In chapter 2, we introduced a new food group, Beverages. The reason is that the USDA in its dietary guidelines for Americans only makes passing reference to alcohol, sodas, fruit juice, and water, and no mention at all is made of tea or coffee. Nevertheless, beverages are an important factor in our food intake and we need to know how they fit into the scheme of things. We therefore make a food group of beverages and single out the ones that dominate our Western consumption pattern.

The main beverage for our Pleistocene ancestors was water, plain and simple. Or perhaps not so plain—often it came from a waterhole used by the other creatures of the savanna, containing all kinds of bugs, germs, and sediment. In addition, fluid was obtained from vegetation such as the tsama melon, roots and tubers, and even from rainwater collected in the hollow trunks of trees. Finally, some liquid was obtained from the mammals that were killed on occasion; the San would drink the blood and stomach contents of antelope, for example.

Alcoholic Beverages

It is an interesting thought that in ancient times, no one had a means of boiling water. It was not until the invention of kiln-fired pottery in Egypt around 6000 b.c. that water could be heated and infused with herbs to give it flavor. Within a heartbeat of learning how to make pots, these inventive people also discovered how to ferment beverages to make forms of beer and wine. In short order, most civilizations adopted, or discovered for themselves, local variations on these basic beverages. In 2100 b.c., Sumerian doctors prescribed beer for many ailments; Egyptian doctors in 1500 b.c. included beer or wine in 15% of their prescriptions. By 1170 b.c., Hammurabi of Babylon, in his code of laws, regulated drinking houses and pre-biblical Canaanites had a multitude of uses for intoxicating fluids.

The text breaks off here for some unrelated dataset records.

(** * DProfiler: a hierarchical wall-clock profiler

    Shallow embedding of [DProfiler.h] / [DProfiler.cpp] and the properties
    of its push / pop protocol, its per-thread section trees and its tree
    display.

    Modelling choices:
    - [DProfileSection] objects live on the C++ heap and are referred to by
      pointer ([parent], [current], the values of [children]); the heap is a
      finite map from addresses to section records and [new] returns an
      address that is not live;
    - [int] is a 32-bit two's-complement integer, its wrap-around is
      [wrap_int];
    - [double] is an interface [DoubleOps] with two instances: IEEE-754
      binary64 (primitive floats) and the exact rationals;
    - the static members of [DProfiler] and [DProfileSection] are the fields
      of [State];
    - dereferencing a pointer that is not live is undefined behaviour: the
      operations return [None] there. *)

From Stdlib Require Import ZArith QArith PrimFloat Uint63 Floats.
From stdpp Require Import gmap strings list fin_maps sorting.

Local Open Scope Z_scope.

(** ** Machine integers *)

Definition INT_MIN : Z := - 2 ^ 31.
Definition INT_MAX : Z := 2 ^ 31 - 1.

(** A 32-bit [int] after an arithmetic operation. *)
Definition wrap_int (z : Z) : Z := (z + 2 ^ 31) mod 2 ^ 32 - 2 ^ 31.

Ltac int_consts :=
  unfold INT_MIN, INT_MAX in *;
  change (2 ^ 31) with 2147483648 in *;
  change (2 ^ 32) with 4294967296 in *.

(** ** The arithmetic of [double] *)

Class DoubleOps (T : Type) := {
  d_zero : T;
  d_add : T → T → T;
  d_sub : T → T → T;
  d_mul : T → T → T;
  d_div : T → T → T;
  d_of_int : Z → T;            (* the conversion (double)i of an int *)
  d_gt : T → T → bool;         (* a > b *)
}.

(** [(double)i] for a 32-bit [i], which binary64 represents exactly. *)
Definition float_of_int (z : Z) : float :=
  match z with
  | Z0 => PrimFloat.zero
  | Zpos _ => PrimFloat.of_uint63 (Uint63.of_Z z)
  | Zneg p => PrimFloat.opp (PrimFloat.of_uint63 (Uint63.of_Z (Zpos p)))
  end.

#[export] Instance float_double : DoubleOps float := {|
  d_zero := PrimFloat.zero;
  d_add := PrimFloat.add;
  d_sub := PrimFloat.sub;
  d_mul := PrimFloat.mul;
  d_div := PrimFloat.div;
  d_of_int := float_of_int;
  d_gt := λ a b, PrimFloat.ltb b a;
|}.

#[export] Instance Q_double : DoubleOps Q := {|
  d_zero := 0%Q;
  d_add := Qplus;
  d_sub := Qminus;
  d_mul := Qmult;
  d_div := Qdiv;
  d_of_int := inject_Z;
  d_gt := λ a b, (Qnum b * QDen a <? Qnum a * QDen b)%Z;
|}.

(** ** Data model *)

(** [DProfileSection*]: the address of a section on the heap. [NULL] is
    [None] at the type [option addr]. *)
Abbreviation addr := nat (only parsing).

(** Modelled from the spec: [DThreadContext] ([DThread.h] is not among the
    sources) is an opaque thread identity, comparable for equality; a value
    constructed or [Set()] on a thread is that thread's identity. *)
Abbreviation DThreadContext := nat (only parsing).

Inductive SORT_BY := SORT_EXECUTION | SORT_TIME.

(** Iteration over a [std::map<std::string, V>] (the type
    [DProfileSections] of [children]): the entries in ascending order of
    their keys. [std::less<std::string>] compares the strings byte by byte
    as unsigned values, a proper prefix before the longer string, which is
    [String.leb]. *)
Definition key_le {V} (a b : string * V) : Prop := String.leb a.1 b.1 = true.

Definition map_iterate {V} (m : gmap string V) : list (string * V) :=
  @merge_sort (string * V) key_le
              (λ a b, bool_eq_dec (String.leb a.1 b.1) true) (map_to_list m).

Section Model.

Context {T : Type} `{DoubleOps T}.

(** Modelled from the spec: [DTime] ([DTime.h] is not among the sources) is a
    clock sample; [SetNow()] stores the current reading of the clock and
    [(a - b).ToMillis()] is the difference of two samples in milliseconds. *)
Local Abbreviation DTime := T (only parsing).

Record DProfileSection := mkSection {
  call_count : Z;
  avg_time : T;
  exec_order_id : Z;
  timer : DTime;
  parent : option addr;
  name : string;
  children : gmap string addr;
}.

Record DProfileContext := mkContext {
  thread_context : DThreadContext;
  toplevel : addr;
  current : addr;
}.

(** The static members [DProfiler::contexts], [DProfiler::end_time] and
    [DProfileSection::EXEC_ORDER_ID], the heap of sections, and the external
    clock: [clock n] is its [n]-th reading and [ticks] counts the readings
    taken so far. [DProfiler::lock] is only waited on and signalled around
    the accesses to [contexts]; in a sequential run it has no effect and is
    not represented. A [DProfileContext*] is the position of the context in
    [contexts]. *)
Record State := mkState {
  contexts : list DProfileContext;
  end_time : DTime;
  EXEC_ORDER_ID : Z;
  heap : gmap addr DProfileSection;
  clock : nat → DTime;
  ticks : nat;
}.

Definition set_current (s : addr) (c : DProfileContext) : DProfileContext :=
  mkContext (thread_context c) (toplevel c) s.

Definition set_timer (t : DTime) (s : DProfileSection) : DProfileSection :=
  mkSection (call_count s) (avg_time s) (exec_order_id s) t
            (parent s) (name s) (children s).

Definition set_stats (n : Z) (avg : T) (s : DProfileSection) : DProfileSection :=
  mkSection n avg (exec_order_id s) (timer s) (parent s) (name s) (children s).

Meanwhile, Indians and Chinese made intoxicating beverages from barley and rice. The 3,000-year-old Hindu Ayurvedic medicine teaches both the beneficial uses of alcoholic beverages and the consequences of intoxication and the diseases of alcoholism. Most of the peoples in India, as well as Sri Lanka, the Philippines, China, and Japan, have continued to ferment a portion of their crops. Japanese sake is a well-known drink made from fermented rice.

In Africa, maize, millet, bananas, honey, the saps of the palm and the bamboo, and many fruits have been used to ferment beers and wines, the best known being kaffir beer and palm wines. The Tarahumara of northern Mexico made beers from corn and agave, and the Papago Indians made a cactus wine. Throughout Central and South America, the Indians made alcoholic beverages from maize, tubers, fruits, flowers, and saps. In contrast, the San, the Eskimo, the Australian aboriginal, the North American Indian, and the Polynesian never discovered fermentation.

Today, the choice of fermented drinks has narrowed down to two main types, wine and beer. Wine is made from grapes and can have an alcoholic strength up to 13%. Beer is made from malted barley and has strengths between 4% and 6% alcohol; most varieties of beer are flavored with hops to give it a bitter taste. Consumption of wine in the U.S. has increased from 1.3 gallons per person per year in 1970 to 2.2 gallons annually in 2002. For beer, the figures show an increase from 18.5 gallons per person per year to 22.0 gallons annually. (These are figures covering the whole population, not just those of drinking age.)